**Material provided**
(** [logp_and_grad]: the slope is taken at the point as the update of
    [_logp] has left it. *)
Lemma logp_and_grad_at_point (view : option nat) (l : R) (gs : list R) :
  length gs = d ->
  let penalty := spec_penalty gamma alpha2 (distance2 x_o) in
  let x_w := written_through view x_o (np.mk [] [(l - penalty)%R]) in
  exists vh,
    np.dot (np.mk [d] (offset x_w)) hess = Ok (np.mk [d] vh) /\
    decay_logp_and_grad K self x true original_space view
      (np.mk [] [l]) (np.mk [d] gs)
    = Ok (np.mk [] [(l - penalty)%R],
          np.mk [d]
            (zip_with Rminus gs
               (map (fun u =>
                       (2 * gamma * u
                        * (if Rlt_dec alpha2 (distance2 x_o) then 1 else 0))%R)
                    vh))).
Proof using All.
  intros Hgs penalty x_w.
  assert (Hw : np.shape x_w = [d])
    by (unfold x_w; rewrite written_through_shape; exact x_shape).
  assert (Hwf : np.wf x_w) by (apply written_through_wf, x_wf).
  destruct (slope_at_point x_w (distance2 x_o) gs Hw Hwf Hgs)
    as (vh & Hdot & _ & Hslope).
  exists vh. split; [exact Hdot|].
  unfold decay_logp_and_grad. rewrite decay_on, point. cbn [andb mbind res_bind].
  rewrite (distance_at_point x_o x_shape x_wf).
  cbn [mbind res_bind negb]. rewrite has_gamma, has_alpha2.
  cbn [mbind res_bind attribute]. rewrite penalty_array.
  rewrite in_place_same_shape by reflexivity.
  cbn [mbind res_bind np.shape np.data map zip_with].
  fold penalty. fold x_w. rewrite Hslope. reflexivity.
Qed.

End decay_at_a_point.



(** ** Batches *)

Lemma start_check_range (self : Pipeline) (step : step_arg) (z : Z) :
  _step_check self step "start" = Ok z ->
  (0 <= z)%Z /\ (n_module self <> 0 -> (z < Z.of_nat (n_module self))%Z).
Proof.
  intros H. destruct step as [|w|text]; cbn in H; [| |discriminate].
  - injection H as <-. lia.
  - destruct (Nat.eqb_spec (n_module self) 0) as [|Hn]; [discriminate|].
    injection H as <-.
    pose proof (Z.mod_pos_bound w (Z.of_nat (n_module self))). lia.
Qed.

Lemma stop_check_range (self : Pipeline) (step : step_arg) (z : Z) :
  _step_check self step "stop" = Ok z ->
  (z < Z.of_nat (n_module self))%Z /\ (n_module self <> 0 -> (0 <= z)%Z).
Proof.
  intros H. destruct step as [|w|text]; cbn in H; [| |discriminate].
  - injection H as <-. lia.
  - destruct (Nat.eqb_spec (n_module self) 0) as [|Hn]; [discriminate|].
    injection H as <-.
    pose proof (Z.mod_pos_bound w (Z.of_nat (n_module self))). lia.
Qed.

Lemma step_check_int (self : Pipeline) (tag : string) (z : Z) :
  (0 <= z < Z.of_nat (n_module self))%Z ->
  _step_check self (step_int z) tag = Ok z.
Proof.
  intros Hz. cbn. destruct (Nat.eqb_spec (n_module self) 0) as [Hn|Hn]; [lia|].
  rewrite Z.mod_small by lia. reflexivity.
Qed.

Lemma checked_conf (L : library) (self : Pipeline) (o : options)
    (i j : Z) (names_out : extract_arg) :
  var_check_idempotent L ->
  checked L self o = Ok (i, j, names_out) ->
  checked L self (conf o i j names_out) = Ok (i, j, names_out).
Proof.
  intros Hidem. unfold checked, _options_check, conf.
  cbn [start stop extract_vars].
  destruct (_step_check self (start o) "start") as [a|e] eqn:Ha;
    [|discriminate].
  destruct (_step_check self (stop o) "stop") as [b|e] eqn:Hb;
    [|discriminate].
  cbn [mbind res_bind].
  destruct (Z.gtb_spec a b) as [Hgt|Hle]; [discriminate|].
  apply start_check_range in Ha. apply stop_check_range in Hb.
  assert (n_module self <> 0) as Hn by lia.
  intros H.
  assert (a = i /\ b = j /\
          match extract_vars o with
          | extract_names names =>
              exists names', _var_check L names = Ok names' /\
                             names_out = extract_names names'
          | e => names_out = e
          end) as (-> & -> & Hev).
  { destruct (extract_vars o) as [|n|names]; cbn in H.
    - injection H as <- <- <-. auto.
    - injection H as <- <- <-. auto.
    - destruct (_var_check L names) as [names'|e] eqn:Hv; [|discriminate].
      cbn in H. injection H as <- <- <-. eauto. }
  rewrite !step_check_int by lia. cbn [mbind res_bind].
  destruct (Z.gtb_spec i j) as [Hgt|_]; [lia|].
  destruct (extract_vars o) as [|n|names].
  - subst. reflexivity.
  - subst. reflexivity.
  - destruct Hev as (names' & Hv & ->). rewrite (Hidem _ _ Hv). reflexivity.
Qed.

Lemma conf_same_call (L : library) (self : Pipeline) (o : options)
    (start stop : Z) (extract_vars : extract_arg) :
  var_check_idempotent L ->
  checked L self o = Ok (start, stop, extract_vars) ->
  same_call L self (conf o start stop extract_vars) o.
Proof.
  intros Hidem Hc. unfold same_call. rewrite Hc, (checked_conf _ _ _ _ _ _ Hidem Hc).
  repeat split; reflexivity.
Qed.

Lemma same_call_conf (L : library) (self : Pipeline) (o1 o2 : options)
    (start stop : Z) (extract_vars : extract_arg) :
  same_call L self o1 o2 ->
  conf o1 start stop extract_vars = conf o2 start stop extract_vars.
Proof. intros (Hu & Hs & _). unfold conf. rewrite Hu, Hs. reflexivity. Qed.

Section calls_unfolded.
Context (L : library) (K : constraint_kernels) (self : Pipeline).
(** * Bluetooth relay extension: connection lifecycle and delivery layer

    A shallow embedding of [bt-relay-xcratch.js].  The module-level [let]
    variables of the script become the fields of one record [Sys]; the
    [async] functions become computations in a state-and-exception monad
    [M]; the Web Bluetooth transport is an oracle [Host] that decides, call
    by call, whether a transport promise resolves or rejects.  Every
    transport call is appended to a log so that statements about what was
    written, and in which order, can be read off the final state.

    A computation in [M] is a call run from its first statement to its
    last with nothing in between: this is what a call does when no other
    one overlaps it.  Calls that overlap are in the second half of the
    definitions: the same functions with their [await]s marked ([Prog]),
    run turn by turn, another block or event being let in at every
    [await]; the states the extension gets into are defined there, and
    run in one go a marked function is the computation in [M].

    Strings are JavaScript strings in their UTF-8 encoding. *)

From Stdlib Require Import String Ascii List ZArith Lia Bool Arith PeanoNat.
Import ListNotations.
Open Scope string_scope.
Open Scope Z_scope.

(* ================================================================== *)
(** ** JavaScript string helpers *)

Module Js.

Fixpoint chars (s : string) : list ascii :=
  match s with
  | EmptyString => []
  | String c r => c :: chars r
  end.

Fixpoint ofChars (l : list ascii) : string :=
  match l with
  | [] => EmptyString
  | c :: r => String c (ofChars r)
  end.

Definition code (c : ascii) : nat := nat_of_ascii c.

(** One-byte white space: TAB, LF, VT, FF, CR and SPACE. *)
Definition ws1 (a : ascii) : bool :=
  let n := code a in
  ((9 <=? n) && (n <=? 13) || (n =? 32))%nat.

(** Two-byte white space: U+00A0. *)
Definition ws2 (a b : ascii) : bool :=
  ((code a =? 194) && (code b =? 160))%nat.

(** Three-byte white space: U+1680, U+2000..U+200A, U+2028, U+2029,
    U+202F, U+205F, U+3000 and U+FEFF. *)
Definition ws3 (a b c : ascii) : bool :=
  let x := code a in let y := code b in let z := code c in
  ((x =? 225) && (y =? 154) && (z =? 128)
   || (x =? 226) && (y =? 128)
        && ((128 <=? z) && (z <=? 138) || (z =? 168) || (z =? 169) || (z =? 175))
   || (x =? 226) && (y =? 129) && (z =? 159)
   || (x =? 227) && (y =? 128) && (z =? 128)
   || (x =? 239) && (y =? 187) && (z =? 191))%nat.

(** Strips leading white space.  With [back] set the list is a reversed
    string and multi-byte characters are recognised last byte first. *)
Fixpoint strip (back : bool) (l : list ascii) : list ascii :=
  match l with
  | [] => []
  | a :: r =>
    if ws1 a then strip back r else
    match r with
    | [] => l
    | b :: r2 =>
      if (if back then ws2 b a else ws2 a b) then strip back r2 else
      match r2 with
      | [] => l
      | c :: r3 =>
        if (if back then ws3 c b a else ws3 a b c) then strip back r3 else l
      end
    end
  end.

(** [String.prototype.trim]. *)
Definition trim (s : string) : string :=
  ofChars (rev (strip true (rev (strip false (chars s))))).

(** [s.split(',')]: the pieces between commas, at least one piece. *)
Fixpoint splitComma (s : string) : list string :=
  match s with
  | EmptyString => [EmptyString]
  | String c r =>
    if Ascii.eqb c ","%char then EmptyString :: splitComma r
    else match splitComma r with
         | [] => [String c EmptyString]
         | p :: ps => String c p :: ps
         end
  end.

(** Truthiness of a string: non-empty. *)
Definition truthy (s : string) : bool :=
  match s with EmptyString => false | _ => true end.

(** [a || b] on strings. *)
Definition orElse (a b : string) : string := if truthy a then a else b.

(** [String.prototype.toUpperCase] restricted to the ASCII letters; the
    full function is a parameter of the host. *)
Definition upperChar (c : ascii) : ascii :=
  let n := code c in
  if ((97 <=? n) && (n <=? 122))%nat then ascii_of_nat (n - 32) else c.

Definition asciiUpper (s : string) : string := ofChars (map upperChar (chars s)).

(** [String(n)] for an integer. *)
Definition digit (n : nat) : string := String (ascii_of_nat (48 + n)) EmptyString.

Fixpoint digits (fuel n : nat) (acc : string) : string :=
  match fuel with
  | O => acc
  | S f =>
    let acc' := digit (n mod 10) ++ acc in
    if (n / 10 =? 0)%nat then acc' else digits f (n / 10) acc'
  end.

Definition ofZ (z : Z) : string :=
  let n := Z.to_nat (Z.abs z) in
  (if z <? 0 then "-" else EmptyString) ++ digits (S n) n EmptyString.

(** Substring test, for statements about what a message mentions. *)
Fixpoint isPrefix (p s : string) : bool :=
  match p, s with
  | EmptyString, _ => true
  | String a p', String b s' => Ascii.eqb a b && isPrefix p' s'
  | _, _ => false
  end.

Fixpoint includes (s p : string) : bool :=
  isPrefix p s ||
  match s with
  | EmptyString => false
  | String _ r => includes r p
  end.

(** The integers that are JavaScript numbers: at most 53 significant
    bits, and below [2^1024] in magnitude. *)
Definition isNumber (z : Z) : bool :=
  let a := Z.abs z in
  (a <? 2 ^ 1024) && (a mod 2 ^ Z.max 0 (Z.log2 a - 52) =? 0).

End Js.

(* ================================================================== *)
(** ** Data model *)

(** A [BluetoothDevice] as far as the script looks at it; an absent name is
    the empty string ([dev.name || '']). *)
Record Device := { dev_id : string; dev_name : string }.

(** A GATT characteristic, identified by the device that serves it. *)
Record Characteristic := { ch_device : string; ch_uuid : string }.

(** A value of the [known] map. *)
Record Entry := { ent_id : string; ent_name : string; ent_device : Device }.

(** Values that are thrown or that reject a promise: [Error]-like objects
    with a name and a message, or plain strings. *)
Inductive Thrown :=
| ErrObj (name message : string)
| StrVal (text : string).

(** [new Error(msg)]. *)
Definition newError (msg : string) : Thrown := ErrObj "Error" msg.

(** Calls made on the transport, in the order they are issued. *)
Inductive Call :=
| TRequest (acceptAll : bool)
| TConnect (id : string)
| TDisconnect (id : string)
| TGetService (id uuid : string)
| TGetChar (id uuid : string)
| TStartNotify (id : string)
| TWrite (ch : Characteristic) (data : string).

**Instructions to follow**
From the material above, set down exactly the lines starting at the one with "apply start_check_range in" and ending at the one with "repeat split; reflexivity.", end lines included.

**Task response**
  apply start_check_range in Ha. apply stop_check_range in Hb.
  assert (n_module self <> 0) as Hn by lia.
  intros H.
  assert (a = i /\ b = j /\
          match extract_vars o with
          | extract_names names =>
              exists names', _var_check L names = Ok names' /\
                             names_out = extract_names names'
          | e => names_out = e
          end) as (-> & -> & Hev).
  { destruct (extract_vars o) as [|n|names]; cbn in H.
    - injection H as <- <- <-. auto.
    - injection H as <- <- <-. auto.
    - destruct (_var_check L names) as [names'|e] eqn:Hv; [|discriminate].
      cbn in H. injection H as <- <- <-. eauto. }
  rewrite !step_check_int by lia. cbn [mbind res_bind].
  destruct (Z.gtb_spec i j) as [Hgt|_]; [lia|].
  destruct (extract_vars o) as [|n|names].
  - subst. reflexivity.
  - subst. reflexivity.
  - destruct Hev as (names' & Hv & ->). rewrite (Hidem _ _ Hv). reflexivity.
Qed.

Lemma conf_same_call (L : library) (self : Pipeline) (o : options)
    (start stop : Z) (extract_vars : extract_arg) :
  var_check_idempotent L ->
  checked L self o = Ok (start, stop, extract_vars) ->
  same_call L self (conf o start stop extract_vars) o.
Proof.
  intros Hidem Hc. unfold same_call. rewrite Hc, (checked_conf _ _ _ _ _ _ Hidem Hc).
  repeat split; reflexivity.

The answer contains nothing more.